◆ Aim of the task
What is needed is an exact copy of all the lines below.

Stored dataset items

(* ===== verification/Progress.v ===== *)
(** * Every request is answered

    The mutexes of a replica protect the refresh of the GitHub key cache, the
    refresh of each provider's cache and the readiness probe.  All that a replica
    does with them once it has started, the requests to the routes of its two
    listeners and its background refreshes, takes one of them at a time and gives
    it back: so no requests wait for one another forever. *)
From S2P Require Import Prelude Text Prog Libs State Constants Concrete Replay Simulator ReplaySafety Locks Keys.
From S2P Require Policy GithubClaims Github Service WorkloadPolicy Workload OidcPolicy Oidc OidcExchange BrowserHop1 Config Http System.

(** ** The ledger and the reviewer *)
Section ledger.
Context `{jwt : Jwt, url : UrlLib, sha : Sha2, chrono : Chrono}.
Context (self : KubernetesLeaseReplayLedger).
Lemma lockless_get_lease m : lockless (get_lease self m).
Proof. lockless. Qed.
Lemma lockless_create_lease l : lockless (create_lease self l).
Proof. lockless. Qed.
Lemma lockless_update_lease m l : lockless (update_lease self m l).
Proof. lockless. Qed.
Lemma lockless_list_leases t : lockless (list_leases self t).
Proof. lockless. Qed.
Lemma lockless_delete_lease m v : lockless (delete_lease self m v).
Proof. lockless. Qed.
#[local] Hint Resolve lockless_get_lease lockless_create_lease lockless_update_lease lockless_list_leases lockless_delete_lease : lockless.
Lemma lockless_reclaim n m l now : lockless (reclaim_attempts self n m l now).
Proof. induction n as [|n IH]; cbn [reclaim_attempts]; lockless. Qed.
Lemma lockless_candidates l now : lockless (cleanup_candidates self l now).
Proof. induction l as [|x l IH]; cbn [cleanup_candidates]; lockless. Qed.
#[local] Hint Resolve lockless_reclaim lockless_candidates : lockless.
Lemma lockless_pages n t now : lockless (cleanup_pages self n t now).
Proof. revert t. induction n as [|n IH]; intros t; cbn [cleanup_pages]; lockless. Qed.
#[local] Hint Resolve lockless_pages : lockless.
Lemma lockless_use_once jti e : lockless (ledger_use_once (ReplayLedger := kubernetes_ledger self) jti e).
Proof. change (lockless (use_once self jti e)). unfold use_once, cleanup_one. lockless. Qed.
Lemma balanced_check_ready : balanced (ledger_check_ready (ReplayLedger := kubernetes_ledger self)).
Proof. change (balanced (check_ready self)). apply balanced_lock. lockless. Qed.
End ledger.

◆ Answer section
(* ===== verification/Progress.v ===== *)
(** * Every request is answered

    The mutexes of a replica protect the refresh of the GitHub key cache, the
    refresh of each provider's cache and the readiness probe.  All that a replica
    does with them once it has started, the requests to the routes of its two
    listeners and its background refreshes, takes one of them at a time and gives
    it back: so no requests wait for one another forever. *)
From S2P Require Import Prelude Text Prog Libs State Constants Concrete Replay Simulator ReplaySafety Locks Keys.
From S2P Require Policy GithubClaims Github Service WorkloadPolicy Workload OidcPolicy Oidc OidcExchange BrowserHop1 Config Http System.

(** ** The ledger and the reviewer *)
Section ledger.
Context `{jwt : Jwt, url : UrlLib, sha : Sha2, chrono : Chrono}.
Context (self : KubernetesLeaseReplayLedger).
Lemma lockless_get_lease m : lockless (get_lease self m).
Proof. lockless. Qed.
Lemma lockless_create_lease l : lockless (create_lease self l).
Proof. lockless. Qed.
Lemma lockless_update_lease m l : lockless (update_lease self m l).
Proof. lockless. Qed.
Lemma lockless_list_leases t : lockless (list_leases self t).
Proof. lockless. Qed.
Lemma lockless_delete_lease m v : lockless (delete_lease self m v).
Proof. lockless. Qed.
#[local] Hint Resolve lockless_get_lease lockless_create_lease lockless_update_lease lockless_list_leases lockless_delete_lease : lockless.
Lemma lockless_reclaim n m l now : lockless (reclaim_attempts self n m l now).
Proof. induction n as [|n IH]; cbn [reclaim_attempts]; lockless. Qed.
Lemma lockless_candidates l now : lockless (cleanup_candidates self l now).
Proof. induction l as [|x l IH]; cbn [cleanup_candidates]; lockless. Qed.
#[local] Hint Resolve lockless_reclaim lockless_candidates : lockless.
Lemma lockless_pages n t now : lockless (cleanup_pages self n t now).
Proof. revert t. induction n as [|n IH]; intros t; cbn [cleanup_pages]; lockless. Qed.
#[local] Hint Resolve lockless_pages : lockless.
Lemma lockless_use_once jti e : lockless (ledger_use_once (ReplayLedger := kubernetes_ledger self) jti e).
Proof. change (lockless (use_once self jti e)). unfold use_once, cleanup_one. lockless. Qed.
Lemma balanced_check_ready : balanced (ledger_check_ready (ReplayLedger := kubernetes_ledger self)).
Proof. change (balanced (check_ready self)). apply balanced_lock. lockless. Qed.
End ledger.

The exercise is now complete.